### Required action
Working from the records below, repeat exactly the lines starting at the line that contains "enumeration, which the" and ending at the line that contains "Definition IPC_CORE_INDEX_7 : Z := 0x80.", inclusive.

### Source data
○ ○ ○ ○

(* ===== verification/Types.v ===== *)
(** * Configuration data (src/ipc-types.h)

    The constants and the configuration structures an application passes to
    the driver.  Pointers to functions and opaque arguments are addresses
    ([NULL] is 0); a pointer to a configuration array is an [option] of the
    list of its elements. *)

From S2P Require Import Prelude.

(** ** Constants *)

Definition IPC_UINT16_MAX : Z := 0xFFFF.
Definition IPC_SHM_MAX_BUFS_PER_CHANNEL : Z := IPC_UINT16_MAX - 1.
Definition IPC_SHM_MAX_UMNG_SIZE : Z := IPC_UINT16_MAX.

(** Magic numbers of a queue that is being initialised and of one that is. *)
Definition IPC_QUEUE_INIT_IN_PROGRESS : Z := 0x54494E4946435049.
Definition IPC_QUEUE_INIT_DONE : Z := 0x474E495246435049.

Definition IPC_IRQ_NONE : Z := -1.
Definition IPC_SHM_MAX_CHANNELS : Z := 8.
Definition IPC_SHM_MAX_POOLS : Z := 4.
Definition IPC_SHM_MAX_BUFS_PER_POOL : Z := 4096.
Definition IPC_SHM_MAX_INSTANCES : Z := 4.

(** ** Enumerations

    The last constructor of the first two holds a value outside the
    enumeration, which the driver checks for. *)

Inductive ipc_shm_channel_type : Type :=
| IPC_SHM_MANAGED
| IPC_SHM_UNMANAGED
| IPC_SHM_TYPE_UNKNOWN (v : Z).

Inductive ipc_shm_queue_type : Type :=
| IPC_SHM_CHANNEL_QUEUE
| IPC_SHM_POOL_QUEUE
| IPC_SHM_QUEUE_UNKNOWN (v : Z).

Inductive ipc_shm_core_type : Type :=
| IPC_CORE_DEFAULT
| IPC_CORE_A53
| IPC_CORE_M7
| IPC_CORE_M4
| IPC_CORE_Z7
| IPC_CORE_Z4
| IPC_CORE_Z2
| IPC_CORE_R52
| IPC_CORE_M33
| IPC_CORE_BBE32
| IPC_CORE_KQ8.

(** Core indexes are bits of a mask. *)
Definition IPC_CORE_INDEX_0 : Z := 0x01.
Definition IPC_CORE_INDEX_1 : Z := 0x02.
Definition IPC_CORE_INDEX_2 : Z := 0x04.
Definition IPC_CORE_INDEX_3 : Z := 0x08.
Definition IPC_CORE_INDEX_4 : Z := 0x10.
Definition IPC_CORE_INDEX_5 : Z := 0x20.
Definition IPC_CORE_INDEX_6 : Z := 0x40.
Definition IPC_CORE_INDEX_7 : Z := 0x80.

#[export] Instance channel_type_eq_dec : EqDecision ipc_shm_channel_type.
Proof. solve_decision. Defined.

#[export] Instance queue_type_eq_dec : EqDecision ipc_shm_queue_type.
Proof. solve_decision. Defined.

#[export] Instance core_type_eq_dec : EqDecision ipc_shm_core_type.
Proof. solve_decision. Defined.

(** ** Structures *)

Record ipc_shm_pool_cfg : Type := PoolCfg {
  pc_num_bufs : Z;   (* uint16_t *)
  pc_buf_size : Z    (* uint32_t *)
}.

Record ipc_shm_managed_cfg : Type := ManagedCfg {
  mc_num_pools : Z;  (* uint8_t *)
  mc_pools : option (list ipc_shm_pool_cfg);
  mc_rx_cb : Z;
  mc_cb_arg : Z
}.

Record ipc_shm_unmanaged_cfg : Type := UnmanagedCfg {
  uc_size : Z;       (* uint32_t *)
  uc_rx_cb : Z;
  uc_cb_arg : Z
}.

(** The type tag with the union member it selects. *)
Inductive ipc_shm_channel_cfg : Type :=
| ChannelManaged (c : ipc_shm_managed_cfg)
| ChannelUnmanaged (c : ipc_shm_unmanaged_cfg)
| ChannelUnknown (v : Z).

Definition cc_type (c : ipc_shm_channel_cfg) : ipc_shm_channel_type :=
  match c with
  | ChannelManaged _ => IPC_SHM_MANAGED
  | ChannelUnmanaged _ => IPC_SHM_UNMANAGED
  | ChannelUnknown v => IPC_SHM_TYPE_UNKNOWN v
  end.

Record ipc_shm_remote_core : Type := RemoteCore {
  rc_type : ipc_shm_core_type;
  rc_index : Z
}.

Record ipc_shm_local_core : Type := LocalCore {
  lc_type : ipc_shm_core_type;
  lc_index : Z;
  lc_trusted : Z     (* uint32_t *)
}.

Record ipc_shm_cfg : Type := ShmCfg {
  cfg_local_shm_addr : Z;       (* uintptr_t *)
  cfg_remote_shm_addr : Z;      (* uintptr_t *)
  cfg_shm_size : Z;             (* uint32_t *)
  cfg_inter_core_tx_irq : Z;    (* int16_t *)
  cfg_inter_core_rx_irq : Z;    (* int16_t *)
  cfg_local_core : ipc_shm_local_core;
  cfg_remote_core : ipc_shm_remote_core;
  cfg_num_channels : Z;         (* uint8_t *)
  cfg_channels : option (list ipc_shm_channel_cfg)
}.

Record ipc_shm_instances_cfg : Type := InstancesCfg {
  ic_num_instances : Z;         (* uint8_t *)
  ic_shm_cfg : list ipc_shm_cfg
}.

○ ○ ○ ○

### Task answer
    enumeration, which the driver checks for. *)

Inductive ipc_shm_channel_type : Type :=
| IPC_SHM_MANAGED
| IPC_SHM_UNMANAGED
| IPC_SHM_TYPE_UNKNOWN (v : Z).

Inductive ipc_shm_queue_type : Type :=
| IPC_SHM_CHANNEL_QUEUE
| IPC_SHM_POOL_QUEUE
| IPC_SHM_QUEUE_UNKNOWN (v : Z).

Inductive ipc_shm_core_type : Type :=
| IPC_CORE_DEFAULT
| IPC_CORE_A53
| IPC_CORE_M7
| IPC_CORE_M4
| IPC_CORE_Z7
| IPC_CORE_Z4
| IPC_CORE_Z2
| IPC_CORE_R52
| IPC_CORE_M33
| IPC_CORE_BBE32
| IPC_CORE_KQ8.

(** Core indexes are bits of a mask. *)
Definition IPC_CORE_INDEX_0 : Z := 0x01.
Definition IPC_CORE_INDEX_1 : Z := 0x02.
Definition IPC_CORE_INDEX_2 : Z := 0x04.
Definition IPC_CORE_INDEX_3 : Z := 0x08.
Definition IPC_CORE_INDEX_4 : Z := 0x10.
Definition IPC_CORE_INDEX_5 : Z := 0x20.
Definition IPC_CORE_INDEX_6 : Z := 0x40.
Definition IPC_CORE_INDEX_7 : Z := 0x80.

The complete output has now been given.